Lemma reachable_rows pl w :
  reachable pl w ->
  forall r, r ∈ table w -> untouched_document r /\ 0 <= Col.attempts r <= MAX_ATTEMPTS.
Proof.
  induction 1 as [|w t resources Hreach IH|w t L res Hreach IH Hsel].
  - by intros r ?%elem_of_nil.
  - intros r Hr. rewrite upsertResources_table in Hr.
    revert Hr. generalize (clock pl (tick w)) as now.
    generalize (auto_increment w) as next. revert IH.
    generalize (table w) as rows. clear.
    induction resources as [|res rest IHr]; intros rows IH next now Hr; [by apply IH|].
    cbn [fold_left] in Hr. unfold upsert_resource at 2 in Hr.
    eapply IHr; [|exact Hr]. clear Hr.
    intros x [Hx|[->|(r0 & Hr0 & _ & ->)]]%StoreFacts.upsert_elem.
    + by apply IH.
    + split; [|cbn; unfold MAX_ATTEMPTS; lia].
      intros Hdoc. cbn in *. by destruct (Found.resourceType res).
    + apply IH in Hr0 as [H1 H2]. by split.
  - pose proof (reachable_ids pl w Hreach) as [Huniq _].
    intros r Hr.
    destruct (process_resource_rows pl t L w res Huniq Hsel)
      as (r0 & st & sp & er & n & Hr0 & _ & Hs0 & Ht & Hone).
    rewrite Ht in Hr.
    apply update_elem in Hr as [[Hr _]|(x & Hx & Hrow & ->)]; [by apply IH|].
    apply Hone in Hrow; [|done]. subst x.
    destruct (IH r0 Hr0) as [Hdoc Hatt].
    apply selectable_true in Hs0 as (_ & Hst & Hlt). split.
    + intros Htype. cbn in Htype. destruct (Hdoc Htype) as (Hl & _).
      rewrite Hl in Hst. by destruct Hst.
    + cbn. unfold MAX_ATTEMPTS in *. lia.
Qed.

(** X5. A linked document is never downloaded.  In every state of
    the table, which starts empty and changes by registrations and by turns
    of the workers, a row of type [doc] has the status [linked], no attempt
    and no storage location, and no selection returns it. *)
Theorem linked_document_never_downloaded (pl : Platform) (w : World) (r : Col.row) :
  reachable pl w ->
  r ∈ table w ->
  Col.resource_type r = "doc" ->
  Col.status r = "linked"
  /\ Col.attempts r = 0
  /\ Col.storage_path r = None
  /\ Col.storage_url r = None
  /\ forall tenantKey, r ∉ List.filter (selectable tenantKey) (table w).
Proof.
  intros Hreach Hr Hdoc.
  destruct (reachable_rows pl w Hreach r Hr) as [Hun _].
  destruct (Hun Hdoc) as (Hst & Ha & Hp & Hu).
  repeat (split; [done|]).
  intros t [_ Hsel]%list_elem_of_In%filter_In.
  apply selectable_true in Hsel as (_ & [H|H] & _); congruence.
Qed.

Lemma example_registered_reachable :
  reachable (example_platform (Throw "network down")) example_registered.
Proof. apply reach_register, reach_initial. Qed.

Lemma linked_document_never_downloaded_witness :
  Col.status (registered_row "acct" (example_found doc "doccn_1") 2 0) = "linked".
Proof.
  apply (linked_document_never_downloaded (example_platform (Throw "network down"))
           example_registered (registered_row "acct" (example_found doc "doccn_1") 2 0)).
  - apply example_registered_reachable.
  - vm_compute. apply list_elem_of_further, list_elem_of_here.
  - reflexivity.
Defined.

(** X6. The attempt counter of a row never leaves the range from
    zero to the ceiling of three attempts, in any state of the table. *)
Theorem attempts_within_ceiling (pl : Platform) (w : World) (r : Col.row) :
  reachable pl w -> r ∈ table w -> 0 <= Col.attempts r <= MAX_ATTEMPTS.
Proof. intros Hreach Hr. by destruct (reachable_rows pl w Hreach r Hr). Qed.

Lemma attempts_within_ceiling_witness :
  0 <= Col.attempts (registered_row "acct" (example_found image "img_2") 1 0)
    <= MAX_ATTEMPTS.
Proof.
  apply (attempts_within_ceiling (example_platform (Throw "network down"))
           example_registered).
  - apply example_registered_reachable.
  - vm_compute. apply list_elem_of_here.
Defined.

(** *** Attachments *)

Lemma or_else_Some {A : Type} (a b : option A) x :
  or_else a b = Some x -> a = Some x \/ b = Some x.
Proof. destruct a; cbn; [by left|by right]. Qed.

(** X7. What [extractResources] finds in the content of a message:
    nothing when the content is not the JSON text of an object or an array;
    else at most three attachments, each with the message id and the chat
    id it was given and with a file key that is not empty; and a linked
    document carries neither a MIME type nor a size.  Whatever
    [enqueueLarkMessageResources] found for an event is then registered in
    the table, under the tenant key of the event or, when the event has none,
    under the account id. *)
Theorem extractResources_keys (pl : Platform) (JSON_parse : string -> option Json.t)
    (messageId chatId messageType content : string) :
  (parseContentJson JSON_parse content = None ->
   extractResources pl JSON_parse messageId chatId messageType content = [])
  /\ (length (extractResources pl JSON_parse messageId chatId messageType content) <= 3)%nat
  /\ (forall res,
        res ∈ extractResources pl JSON_parse messageId chatId messageType content ->
        Found.messageId res = messageId
        /\ Found.chatId res = chatId
        /\ Found.fileKey res <> ""
        /\ (Found.resourceType res = doc ->
            Found.mimeType res = None /\ Found.sizeBytes res = None))
  /\ (forall account event w res,
        Persistence.message_id (Persistence.message event) = messageId ->
        Persistence.chat_id (Persistence.message event) = chatId ->
        Persistence.message_type (Persistence.message event) = messageType ->
        default "" (Persistence.content (Persistence.message event)) = content ->
        res ∈ extractResources pl JSON_parse messageId chatId messageType content ->
        registered (resolveLarkTenantKey pl account (Persistence.tenant_key event)) res
          (table (enqueueLarkMessageResources pl JSON_parse account event w)) = true).
Proof.
  split; [intros H; unfold extractResources; by rewrite H|].
  unfold extractResources at 1 2.
  destruct (parseContentJson JSON_parse content) as [parsed|] eqn:Hp.
  2:{ split; [cbn; lia|]. split; [by intros res ?%elem_of_nil|].
      intros account event w res _ _ _ _. unfold extractResources. rewrite Hp.
      by intros ?%elem_of_nil. }
  cbv zeta.
  set (imageKey := pickString pl parsed ["image_key"; "imageKey"]).
  set (fileKey := pickString pl parsed ["file_key"; "fileKey"]).
  set (mediaKey := pickString pl parsed ["media_key"; "mediaKey"]).
  set (docToken := pickString pl parsed
                      ["doc_token"; "docx_token"; "doc_id"; "docx_id"; "doc_uuid"; "doc_key"]).
  match goal with
  | |- context [length (?a ++ ?b ++ ?c)] =>
      set (part1 := a); set (part2 := b); set (part3 := c)
  end.
  assert (H1 : (length part1 <= 1)%nat
               /\ forall res, res ∈ part1 ->
                    Found.messageId res = messageId /\ Found.chatId res = chatId
                    /\ Found.fileKey res <> "" /\ Found.resourceType res <> doc).
  { subst part1. destruct (truthy_string imageKey || _).
    2:{ split; [cbn; lia|by intros res ?%elem_of_nil]. }
    destruct (or_else imageKey fileKey) as [k|].
    2:{ split; [cbn; lia|by intros res ?%elem_of_nil]. }
    destruct (bool_decide (k = "")) eqn:E.
    { split; [cbn; lia|by intros res ?%elem_of_nil]. }
    apply bool_decide_eq_false in E.
    split; [cbn; lia|]. by intros res ->%list_elem_of_singleton. }
  assert (H2 : (length part2 <= 1)%nat
               /\ forall res, res ∈ part2 ->
                    Found.messageId res = messageId /\ Found.chatId res = chatId
                    /\ Found.fileKey res <> "" /\ Found.resourceType res <> doc).
  { subst part2. destruct (or_else fileKey mediaKey) as [k|].
    2:{ split; [cbn; lia|by intros res ?%elem_of_nil]. }
    destruct (bool_decide (k = "")) eqn:E.
    { split; [cbn; lia|by intros res ?%elem_of_nil]. }
    apply bool_decide_eq_false in E.
    unfold binary_type.
    repeat (match goal with
            | |- context [bool_decide ?P] => destruct (bool_decide P)
            end;
            try (split; [cbn; lia|]; by intros res ->%list_elem_of_singleton)).
    destruct (truthy_string imageKey).
    - split; [cbn; lia|by intros res ?%elem_of_nil].
    - split; [cbn; lia|]. by intros res ->%list_elem_of_singleton. }
  assert (H3 : (length part3 <= 1)%nat
               /\ forall res, res ∈ part3 ->
                    Found.messageId res = messageId /\ Found.chatId res = chatId
                    /\ Found.fileKey res <> ""
                    /\ Found.mimeType res = None /\ Found.sizeBytes res = None).
  { subst part3. destruct docToken as [k|].
    2:{ split; [cbn; lia|by intros res ?%elem_of_nil]. }
    destruct (bool_decide (k = "")) eqn:E.
    { split; [cbn; lia|by intros res ?%elem_of_nil]. }
    apply bool_decide_eq_false in E.
    split; [cbn; lia|]. by intros res ->%list_elem_of_singleton. }
  destruct H1 as [L1 P1], H2 as [L2 P2], H3 as [L3 P3].
  split; [rewrite !length_app; lia|]. split.
  - intros res [Hr|[Hr|Hr]%elem_of_app]%elem_of_app.
    + destruct (P1 res Hr) as (? & ? & ? & ?). by repeat split.
    + destruct (P2 res Hr) as (? & ? & ? & ?). by repeat split.
    + destruct (P3 res Hr) as (? & ? & ? & ? & ?). by repeat split.
  - intros account event w res Hm Hc Ht Hcontent Hres.
    unfold enqueueLarkMessageResources. cbv zeta. rewrite Hm, Hc, Ht, Hcontent.
    destruct (extractResources pl JSON_parse messageId chatId messageType content)
      as [|res0 rest] eqn:Hx; [by apply elem_of_nil in Hres|].
    rewrite upsertResources_table. by apply fold_upsert_registers.
Qed.

Example extractResources_file :
  extractResources (example_platform (Throw "network down")) example_parse
    "om_3" "oc_1" "file" "{file}"
  = [ {| Found.messageId := "om_3"; Found.chatId := "oc_1"; Found.resourceType := file;
         Found.fileKey := "file_v2_1"; Found.fileName := Some "notes.docx";
         Found.mimeType := None; Found.sizeBytes := Some 2048 |} ].
Proof. reflexivity. Qed.

(** *** One worker per account *)

Lemma scheduler_step_workers s ev :
  NoDup (workers s) ->
  (forall k, k ∈ downloadInFlight s <-> k ∈ workers s) ->
  NoDup (workers (scheduler_step s ev))
  /\ (forall k, k ∈ downloadInFlight (scheduler_step s ev)
                <-> k ∈ workers (scheduler_step s ev)).
Proof.
  unfold workers. intros Hnd Hin. destruct ev as [key| |key]; cbn [scheduler_step].
  - unfold scheduleResourceDownloads. case_bool_decide as Hk; [done|].
    cbn [immediates running downloadInFlight]. split.
    + rewrite <- app_assoc.
      apply NoDup_app in Hnd as (H1 & H2 & H3).
      apply NoDup_app. split; [done|]. split.
      * intros x Hx [->%list_elem_of_singleton|Hx']%elem_of_app; [|by eapply H2].
        apply Hk, Hin, elem_of_app. by left.
      * apply NoDup_cons. split; [|done].
        intros Hr. apply Hk, Hin, elem_of_app. by right.
    + intros k. rewrite elem_of_union, elem_of_singleton, Hin.
      rewrite !elem_of_app, list_elem_of_singleton. tauto.
  - unfold run_immediate. destruct (immediates s) as [|key rest] eqn:E; [by rewrite E|].
    cbn [immediates running downloadInFlight]. split.
    + cbn in Hnd. apply NoDup_cons in Hnd as [Hk Hnd].
      apply NoDup_app in Hnd as (H1 & H2 & H3).
      apply NoDup_app. split; [done|]. split.
      * intros x Hx [Hx'| ->%list_elem_of_singleton]%elem_of_app; [by eapply H2|].
        apply Hk, elem_of_app. by left.
      * apply NoDup_app. split; [done|]. split; [|apply NoDup_singleton].
        intros x Hx ->%list_elem_of_singleton. apply Hk, elem_of_app. by right.
    + intros k. rewrite Hin. cbn. rewrite !elem_of_cons, !elem_of_app, list_elem_of_singleton.
      tauto.
  - unfold worker_settled. case_bool_decide as Hk; [|done].
    cbn [immediates running downloadInFlight].
    assert (Hf : forall k, k ∈ List.filter (fun k => negb (bool_decide (k = key))) (running s)
                           <-> k ∈ running s /\ k <> key).
    { intros k. rewrite list_elem_of_In, filter_In, <- list_elem_of_In.
      by rewrite negb_true_iff, bool_decide_eq_false. }
    apply NoDup_app in Hnd as (H1 & H2 & H3). split.
    + apply NoDup_app. split; [done|]. split.
      * intros x Hx [Hx' _]%Hf. by eapply H2.
      * clear -H3. induction (running s) as [|a l IH]; [constructor|].
        apply NoDup_cons in H3 as [Ha H3]. cbn.
        destruct (negb (bool_decide (a = key))); [|by apply IH].
        apply NoDup_cons. split; [|by apply IH].
        intros [Hin _]%list_elem_of_In%filter_In. by apply Ha, list_elem_of_In.
    + intros k. rewrite elem_of_difference, elem_of_singleton, Hin.
      rewrite !elem_of_app, Hf. split.
      * intros [[?|?] ?]; [by left|by right].
      * intros [Hi|[Hr Hne]]; [|split; [by right|done]].
        split; [by left|]. intros ->. by eapply H2.
Qed.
++++
▶ **What to work on**: Search the data above for the word "under" and show every line that has it.

▶ **Response to this exercise**:
    the table, under the tenant key of the event or, when the event has none,
    under the account id. *)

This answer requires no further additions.